The refining feasibility studies are the longest-horizon element. Even if a state-federal proposal proceeds, a new refinery is at least five years from operational, and an expansion of existing capacity is two to three. Either way, refining capacity expansion is a structural shift rather than a near-term supply boost.
Industry response
The Australian Industry Group’s Innes Willox called the package a solid step but warned it’s a long way from a complete solution, and pushed for clarity on whether the temporary 32 cent fuel excise cut becomes permanent. The current excise reduction expires 30 June. With prices forecast to remain elevated well into 2026 and possibly into 2027, the question of what happens to the excise cut after June is the immediate operational issue most operators care about.
The National Farmers’ Federation welcomed the package and asked for explicit recognition of farmers and rural transport as essential users under the reserve drawdown rules. The Australian Livestock and Rural Transporters Association made a similar call, arguing rural transport must be designated essential under any drawdown arrangement. The Coalition has called the package too little, too late, with Angus Taylor noting the Coalition had previously committed to a 60 day reserve.

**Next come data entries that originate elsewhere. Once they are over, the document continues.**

Lemma clean_object_run a props (obj : addr) fields st :
  heap st !! obj = Some (HObject fields) ->
  clean (ObjectType a props) (VObj obj) st =
    (Ok (VObj obj),
     set_heap (fold_left (fun h key => delete_prop h (VObj obj) key)
                 (List.filter (fun key => negb (has_property props key)) (fst <$> fields))
                 (heap st)) st).
Proof.
  intros Hobj. unfold clean, bind, gets, modify, ret. cbv beta iota zeta.
  unfold object_keys. rewrite Hobj. reflexivity.
Qed.

(** C3.  [ObjectType.clean] runs on the caller's own object, before
    [parseInput] makes its copy: every key for which the schema's
    [properties] has nothing, that is every key that is neither declared nor
    the name of a member of [Object.prototype], is deleted from the object
    the caller passed in, and the other keys stay as they are.  A parse
    does not leave such an input unchanged. *)
Theorem object_clean_deletes_from_input a props (obj : addr) fields st :
  heap st !! obj = Some (HObject fields) ->
  exists st',
    clean (ObjectType a props) (VObj obj) st = (Ok (VObj obj), st') /\
    heap st' !! obj = Some (HObject (List.filter (kept props) fields)) /\
    (forall k, In k (List.map fst fields) -> has_property props k = false ->
               ~ In k (List.map fst (List.filter (kept props) fields))) /\
    ctx st' = ctx st.
Proof.
  intros Hobj. rewrite (clean_object_run a props obj fields st Hobj).
  eexists. split; [reflexivity|]. cbn [heap set_heap ctx].
  split; [|split; [|reflexivity]].
  - rewrite (fold_delete_lookup obj _ (heap st) fields Hobj).
    rewrite filter_extra_keys. reflexivity.
  - intros k _ Hk Hin. apply in_map_iff in Hin as ([k' v] & <- & Hin).
    apply List.filter_In in Hin as [_ Hkept]. unfold kept in Hkept.
    cbn [fst] in *. congruence.
Qed.

(** C3 at [z.object({ name: z.string() })] and [{ name: "a", extra: "x" }]. *)
Lemma object_clean_deletes_from_input_witness :
  let caller := [HObject [("name", VStr "a"); ("extra", VStr "x")]] in
  caller !! 0%nat = Some (HObject [("name", VStr "a"); ("extra", VStr "x")]) /\
  exists st',
    clean Samples.Person (VObj 0%nat) (new_state caller []) = (Ok (VObj 0%nat), st') /\
    heap st' !! 0%nat = Some (HObject [("name", VStr "a")]).
Proof.
  intros caller. split; [reflexivity|].
  destruct (object_clean_deletes_from_input new_attrs [("name", Samples.plain_string)] 0%nat
              [("name", VStr "a"); ("extra", VStr "x")] (new_state caller []) eq_refl)
    as (st' & Hclean & Hheap & _ & _).
  exists st'. split; [exact Hclean|exact Hheap].
Defined.

(** [z.object({ name: z.string() }).safeParse({ name: "a", extra: "x" })]
    succeeds with a fresh object, and the caller's object has lost [extra]. *)
Example safeParse_strips_caller_object :
  safeParse Samples.toNumber Samples.Person (VObj 0%nat) []
            [HObject [("name", VStr "a"); ("extra", VStr "x")]] =
    (Ok (ParseSuccess (VObj 1%nat)),
     [HObject [("name", VStr "a")]; HObject [("name", VStr "a")]]).
Proof. vm_compute. reflexivity. Qed.

(** * The statements at sample schemas *)

(** C1, as first stated, fails: [z.string({ invalid_type_error: (ctx) =>
    ctx.issue("invalid", "Invalid name") })] on the input [1] fails its
    check, has no coercion, and records the override's issue, whose code is
    neither [invalid_type] nor [required]. *)
Lemma leaf_issue_code_from_override :
  is_leaf Samples.name_with_override = true /\
  isNullish (VNum 1) = false /\
  fst (check Samples.name_with_override (VNum 1) (new_state [] [])) =
    Ok (Some (mkIssue 0 [] "invalid_type" "Expected: string, Received: 1")) /\
  fst (coerce Samples.toNumber Samples.name_with_override (VNum 1) (new_state [] [])) =
    Ok VUndefined /\
  fst (safeParse Samples.toNumber Samples.name_with_override (VNum 1) [] []) =
    Ok (ParseFailure [mkIssue 1 [] "invalid" "Invalid name"]).
Proof. vm_compute. repeat split; reflexivity. Qed.


(** The same through the entry point. *)
Example nested_issue_path :
  fst (safeParse Samples.toNumber Samples.nested (VObj 2%nat) []
         [HArray [Some (VNum 1); Some (VNum 2); Some (VNum 3)];
          HObject [("b", VArr 0%nat)];
          HObject [("a", VObj 1%nat)]]) =
    Ok (ParseFailure [mkIssue 0 [KStr "a"; KStr "b"; KNum 2] "custom" "bad item"]).
Proof. vm_compute. reflexivity. Qed.





(** C7, as first stated, fails: the refinement and its override sit on the
    root node, and the replacement the callback returns keeps the path of the
    field read last. *)
Lemma override_callback_issue_keeps_its_path :
  fst (safeParse Samples.toNumber Samples.overridden_by_callback (VObj 0%nat) []
         [HObject [("name", VStr "ab")]]) =
    Ok (ParseFailure [mkIssue 1 [KStr "name"] "bad_name" "Bad name"]).
Proof. vm_compute. reflexivity. Qed.

(** C7 (amended) at a refinement raising two issues under a string
    override. *)
Lemma refinement_override_witness :
  override two_entry = Some (fun _ => Return (OvString "Invalid name")) /\
  fst (run_refinement (Raw (VStr "x")) (ParseContext.setPath []) [] two_entry
         (new_state [] [])) = Ok tt /\
  issues (ctx (snd (run_refinement (Raw (VStr "x")) (ParseContext.setPath []) [] two_entry
                      (new_state [] [])))) =
    [mkIssue 2 [] "custom" "Invalid name"].
Proof.
  split; [reflexivity|].
  edestruct (refinement_override (Raw (VStr "x")) [] two_entry
               (fun _ => Return (OvString "Invalid name")) (new_state [] []))
    as (_ & _ & _ & Hstring); [reflexivity|reflexivity|].
  destruct (Hstring "Invalid name" eq_refl) as (Hrun & _).
  rewrite Hrun. split; reflexivity.
Defined.

(** C8 at the repository's tagged union and [{ type: "other" }]. *)
Lemma union_resolution_witness :
  let st := new_state [HObject [("type", VStr "other")]] [] in
  Forall (fun t => getLiteralKeys t <> []) [Samples.string_member; Samples.number_member] /\
  Forall (fun t => discriminants_match (heap st) (VObj 0%nat) t = false)
         [Samples.string_member; Samples.number_member] /\
  parseInput Samples.toNumber Samples.tagged (VObj 0%nat) st =
    (on_clone (parseInput Samples.toNumber Samples.string_member (VObj 0%nat)) ;;;
     parseBody Samples.toNumber new_attrs Samples.string_member
               (childParsers Samples.toNumber Samples.string_member) (VObj 0%nat)) st.
Proof.
  intros st.
  assert (Hkeys : Forall (fun t => getLiteralKeys t <> [])
                         [Samples.string_member; Samples.number_member])
    by (repeat constructor; discriminate).
  assert (Hnone : Forall (fun t => discriminants_match (heap st) (VObj 0%nat) t = false)
                         [Samples.string_member; Samples.number_member])
    by (repeat constructor).
  split; [exact Hkeys|]. split; [exact Hnone|].
  apply (union_resolution Samples.toNumber new_attrs Samples.string_member
           [Samples.number_member] 0%nat st Hkeys Hnone).
Defined.

(** C9 at [z.string().min(2).optional().min(4)]. *)
Lemma extension_reapplication_witness :
  exists t,
    chain Samples.StringExtensions Samples.plain_string min_twice = Some t /\
    getExtensionParams "min" t = Some [VNum 4] /\
    getExtensionParams "username" t = None /\
    registered "min" (validators (attrs t)) = 1%nat.
Proof.
  eexists. split; [reflexivity|].
  match goal with |- getExtensionParams _ ?t = _ /\ _ => set (node := t) end.
  destruct (extension_reapplication Samples.StringExtensions Samples.plain_string min_twice
              node "min" eq_refl eq_refl eq_refl) as (Hparams & _ & _).
  destruct (extension_reapplication Samples.StringExtensions Samples.plain_string min_twice
              node "username" eq_refl eq_refl eq_refl) as (Hnone & _ & _).
  split; [exact Hparams|]. split; [exact Hnone|]. reflexivity.
Defined.

(** C10 at the tagged union. *)
Lemma union_members_nonempty_witness :
  exists t0 rest d,
    [Samples.string_member; Samples.number_member] = t0 :: rest /\
    defaultValue Samples.tagged = defaultValue t0 /\
    defaultValue t0 = Ok d.
Proof.
  destruct union_members_nonempty as (_ & _ & Hbuilt).
  apply (Hbuilt Samples.tagged new_attrs).
  - unfold Samples.tagged.
    apply (Built_union [Samples.string_member; Samples.number_member]).
    + intros t [<-|[<-|[]]].
      * apply Built_object. intros k t [[= <- <-]|[[= <- <-]|[]]]; constructor.
      * apply Built_object. intros k t [[= <- <-]|[[= <- <-]|[]]]; constructor.
    + reflexivity.
  - left. reflexivity.
Defined.

(** C6 at [z.string().refine(...).refineAsync(...)]. *)
Lemma safeParse_async_guard_witness :
  hasAsyncValidators Samples.sync_then_async = true /\
  safeParse Samples.toNumber Samples.sync_then_async (VStr "x") [] [] =
    (Thrown async_validators_present, []).
Proof.
  split; [reflexivity|].
  destruct (safeParse_async_guard Samples.toNumber Samples.sync_then_async (VStr "x") [] [])
    as (Hnodes & _ & Hguard & _).
  apply Hguard, Hnodes. reflexivity.
Defined.

(** * Nullish inputs *)

Lemma parseInput_union_null js_Number a types st :
  parseInput js_Number (UnionType a types) VNull st = (Thrown null_constructor_error, st).
Proof. reflexivity. Qed.

(** X1.  A union never parses [null].  Resolving the member of a union
    starts with [isObject(input)], which reads [input.constructor]: for every
    union, whatever its members and whether it is optional or nullable,
    [parseInput] on [null] throws the [TypeError] of that read and leaves
    the state as it was.  [safeParse] (on a union without asynchronous
    refinements) and [safeParseAsync] throw the same error instead of
    returning a result. *)
Theorem union_rejects_null js_Number a types o h :
  (forall st,
     parseInput js_Number (UnionType a types) VNull st = (Thrown null_constructor_error, st)) /\
  (hasAsyncValidators (UnionType a types) = false ->
   safeParse js_Number (UnionType a types) VNull o h = (Thrown null_constructor_error, h)) /\
  safeParseAsync js_Number (UnionType a types) VNull o h = (Thrown null_constructor_error, h).
Proof.
  split; [intros; apply parseInput_union_null|]. split.
  - intros Hsync. unfold safeParse. rewrite Hsync.
    unfold getParseResult, bind. rewrite parseInput_union_null. reflexivity.
  - unfold safeParseAsync, getParseResult, bind. rewrite parseInput_union_null. reflexivity.
Qed.

Lemma parseInput_non_union js_Number t :
  is_union t = false ->
  parseInput js_Number t = parseBody js_Number (attrs t) t (childParsers js_Number t).
Proof. destruct t; try discriminate; reflexivity. Qed.

Lemma default_alloc_isObject t d h :
  is_union t = false -> defaultValue t = Ok d ->
  exists b, isObject (fst (alloc d h)) = Ok b.
Proof.
  intros Hu Hd. destruct t as [| | | |? l| | |? props| |]; try discriminate; simpl in Hd.
  1-4, 6-7, 9: injection Hd as <-; simpl; eauto.
  - injection Hd as <-. destruct l; simpl; eauto.
  - match type of Hd with match ?g with _ => _ end = _ => destruct g as [fs|e] end;
      [|discriminate].
    injection Hd as <-. simpl.
    match goal with |- context [let '(_, _) := ?g in _] => destruct g as [vs h'] end.
    simpl. eauto.
Qed.

Lemma issue_of_required input st :
  isNullish input = true ->
  ParseContext.issue_of (CORE_ISSUES.required input (_path (ctx st))) st =
    (Ok (required_issue input st), add_issue (required_issue input st) st).
Proof. destruct input; try discriminate; reflexivity. Qed.

Lemma add_issue_present i st :
  ParseContext.addIssues [i] (add_issue i st) = (Ok tt, add_issue i st).
Proof.
  unfold ParseContext.addIssues, modify. f_equal. cbn [fold_left].
  change (issues (ctx (add_issue i st))) with (issues (ctx st) ++ [i]).
  rewrite set_add_snoc. destruct st as [h n c p ni]; destruct c; reflexivity.
Qed.
(** * A verified model of the binary search tree of [binary-search-tree.js]

    The JavaScript objects of the program live in a mutable store: every
    [Node] has an identity (its address), and the methods of
    [BinarySearchTree] read and write the fields of nodes through references
    that may be [null].  The model keeps exactly that: a heap of nodes indexed
    by addresses, the [root] field of the tree object, and each method as a
    computation in a small state-and-error monad.  Loops and recursive calls
    are bounded by a fuel argument; a computation that exhausts it reports
    [OutOfFuel], so that non-termination of the source shows up as "no fuel
    is ever enough".

    Values stored by the callers are integers (the source compares them with
    the built-in [<] and [>]); the only other value the code ever stores is
    the [null] of the temporary node that [remove] creates. *)

From stdpp Require Import gmap list sorting.
From Stdlib Require Import ZArith Lia.

Open Scope Z_scope.

(** ** Data model *)

Definition loc := positive.

(** A JavaScript reference to a node: [None] is [null] (or [undefined]). *)
Definition ref := option loc.

Inductive jsval :=
  | JNull
  | JNum (z : Z).

Global Instance jsval_eq_dec : EqDecision jsval.
Proof. solve_decision. Defined.

(** [class Node]: [constructor(val, left = null, right = null)]. *)
Record Node := mkNode { val : jsval; left : ref; right : ref }.

Global Instance Node_eq_dec : EqDecision Node.
Proof. solve_decision. Defined.

(** The store: the heap of nodes and the [root] field of the tree object
    ([this.root]). *)
Record store := mkStore { heap : gmap loc Node; root : ref }.

(** [new BinarySearchTree()]: nothing allocated, [root = null]. *)
Definition empty_tree : store := mkStore ∅ None.

(** The value a method returns when it returns [this]. *)
Inductive tree_ref := this.

(** ** The monad of methods *)

Inductive outcome (A : Type) :=
  | Ret (a : A)
  | TypeError
  | OutOfFuel.
Arguments Ret {A} a.
Arguments TypeError {A}.
Arguments OutOfFuel {A}.

Definition M (A : Type) := store → outcome A * store.

Definition ret {A} (a : A) : M A := λ s, (Ret a, s).

Definition bind {A B} (m : M A) (k : A → M B) : M B := λ s,
  match m s with
  | (Ret a, s') => k a s'
  | (TypeError, s') => (TypeError, s')
  | (OutOfFuel, s') => (OutOfFuel, s')
  end.

Definition out_of_fuel {A} : M A := λ s, (OutOfFuel, s).

Notation "'let*' x ':=' m 'in' k" := (bind m (λ x, k))
  (at level 10, x pattern, m at level 100, k at level 200).
Notation "m ';;;' k" := (bind m (λ _, k))
  (at level 100, k at level 200, right associativity).

(** Reading through a reference: reading a property of [null] throws a
    [TypeError].  (An address outside the heap cannot arise in JavaScript;
    the model treats it like [null].) *)
Definition deref (p : ref) : M Node := λ s,
  match p with
  | None => (TypeError, s)
  | Some a =>
      match heap s !! a with
      | Some n => (Ret n, s)
      | None => (TypeError, s)
      end
  end.

Definition get_val (p : ref) : M jsval := let* n := deref p in ret (val n).
Definition get_left (p : ref) : M ref := let* n := deref p in ret (left n).
Definition get_right (p : ref) : M ref := let* n := deref p in ret (right n).

(** [p?.val]: [undefined] (here [None]) when [p] is [null]. *)
Definition opt_val (p : ref) : M (option jsval) :=
  match p with
  | None => ret None
  | Some _ => let* v := get_val p in ret (Some v)
  end.

Definition update (p : ref) (f : Node → Node) : M unit := λ s,
  match p with
  | None => (TypeError, s)
  | Some a =>
      match heap s !! a with
      | Some n => (Ret (), mkStore (<[a := f n]> (heap s)) (root s))
      | None => (TypeError, s)
      end
  end.
(** X7.  [AUTO] is inherited through any depth: along a path whose nodes
    are all due for [RENDER], every node below the last node with a blend
    mode of its own gets that node's blend mode, and when every node of the
    path is [AUTO], every renderer gets the blend mode of the renderer the
    root was given. *)
Theorem renderChain_AUTO_inherits_through_depth {R : Type}
    (reg : Renderer.t -> R) (parent : Renderer.t) (above below : list t) (own : t) :
  Forall (fun n => renderDirty n = true) (above ++ own :: below) ->
  Forall (fun n => DisplayObject.mBlendMode (super n) = BlendMode.AUTO) below ->
  (Forall (fun n => DisplayObject.mBlendMode (super n) = BlendMode.AUTO) (above ++ [own]) ->
   Forall (fun n' => Renderer.blendMode (mRenderer n') = Renderer.blendMode parent)
     (renderChain reg parent (above ++ own :: below))) /\
  (DisplayObject.mBlendMode (super own) <> BlendMode.AUTO ->
   Forall (fun n' => Renderer.blendMode (mRenderer n')
                     = DisplayObject.mBlendMode (super own))
     (skipn (List.length above) (renderChain reg parent (above ++ own :: below)))).
Proof.
  assert (Hauto : forall chain p,
            Forall (fun n => renderDirty n = true) chain ->
            Forall (fun n => DisplayObject.mBlendMode (super n) = BlendMode.AUTO) chain ->
            Forall (fun n' => Renderer.blendMode (mRenderer n') = Renderer.blendMode p)
              (renderChain reg p chain)).
  { induction chain as [ | n rest IH ]; intros p Hd Ha; cbn [renderChain].
    - constructor.
    - inversion Hd as [ | ? ? Hn Hd' ]; inversion Ha as [ | ? ? An Ha' ]; subst.
      assert (E : Renderer.blendMode (mRenderer (fst (onRender reg p n)))
                  = Renderer.blendMode p)
        by now rewrite (onRender_blendMode reg p n Hn), An, String.eqb_refl.
      constructor; [ exact E | ].
      rewrite <- E. now apply IH. }
  intros Hdirty Hbelow. split.
  - intros Habove. apply Hauto; [ exact Hdirty | ].
    replace (above ++ own :: below) with ((above ++ [own]) ++ below)
      by now rewrite <- app_assoc.
    apply Forall_app. split; assumption.
  - intros Hown. revert parent Hdirty.
    induction above as [ | a rest IH ]; intros parent Hdirty.
    + cbn [app List.length skipn renderChain].
      inversion Hdirty as [ | ? ? Hn Hd' ]; subst.
      assert (E : Renderer.blendMode (mRenderer (fst (onRender reg parent own)))
                  = DisplayObject.mBlendMode (super own)).
      { rewrite (onRender_blendMode reg parent own Hn).
        apply String.eqb_neq in Hown. now rewrite Hown. }
      constructor; [ exact E | ].
      rewrite <- E. now apply Hauto.
    + cbn [app List.length skipn renderChain].
      inversion Hdirty as [ | ? ? Hn Hd' ]; subst. now apply IH.
Qed.

(** *** Setters given a new value *)

Lemma setDirty_cache_flag (m : t) :
  DirtyFlag.independent_bits F ->
  cacheDirty (setDirty DirtyFlag.RENDER_CACHE m) = true /\
  renderDirty (setDirty DirtyFlag.RENDER_CACHE m) = renderDirty m.
Proof.
  intros (i & j & Hi & Hj & Hij & ER & EC).
  change (mDirty (setDirty DirtyFlag.RENDER_CACHE m))
    with (Js.bitor (mDirty m) DirtyFlag.RENDER_CACHE).
  rewrite ER, EC, !truthy_bitand_pow2 by lia.
  split; [ now apply bitor_sets_bit | now apply bitor_other_bit ].
Qed.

What’s still to be confirmed
The budget papers next Tuesday, 13 May, will set out the implementation timeline, the mechanism for the MSO lift (immediate or phased), the procurement pathway for the government-owned reserve, the criteria for accessing the Fuel and Fertiliser Security Facility, and crucially, whether the temporary excise cut and other crisis measures (heavy vehicle road user charge removal, fuel quality standard adjustments) extend beyond 30 June.
The structural intent of the package is clear. The operational detail will determine how quickly any of it actually changes the supply picture for fuel retailers, transport operators, and the broader industry.
The longer view
The package marks the end of the period where Australian governments treated fuel security as a private sector responsibility. The MSO lift, the government-owned reserve, and the refining feasibility studies all reflect a shift toward direct government participation in fuel infrastructure that the country hasn’t seen in decades.
For service station operators, the immediate read is that the supply system will be carrying more stock domestically over time, which over a multi-year horizon should reduce the volatility seen during the current crisis. The shorter-term reality is that the package does little to change the next twelve months. Reserves will remain tight while the build happens. Imports will continue to do the heavy lifting. The Geelong restart, the Lytton maintenance window, and the trajectory of the Strait of Hormuz situation will determine the supply picture through the rest of 2026.
The budget papers will tell the next part of the story. Most of what changes for the industry will be visible in the detail rather than the headline.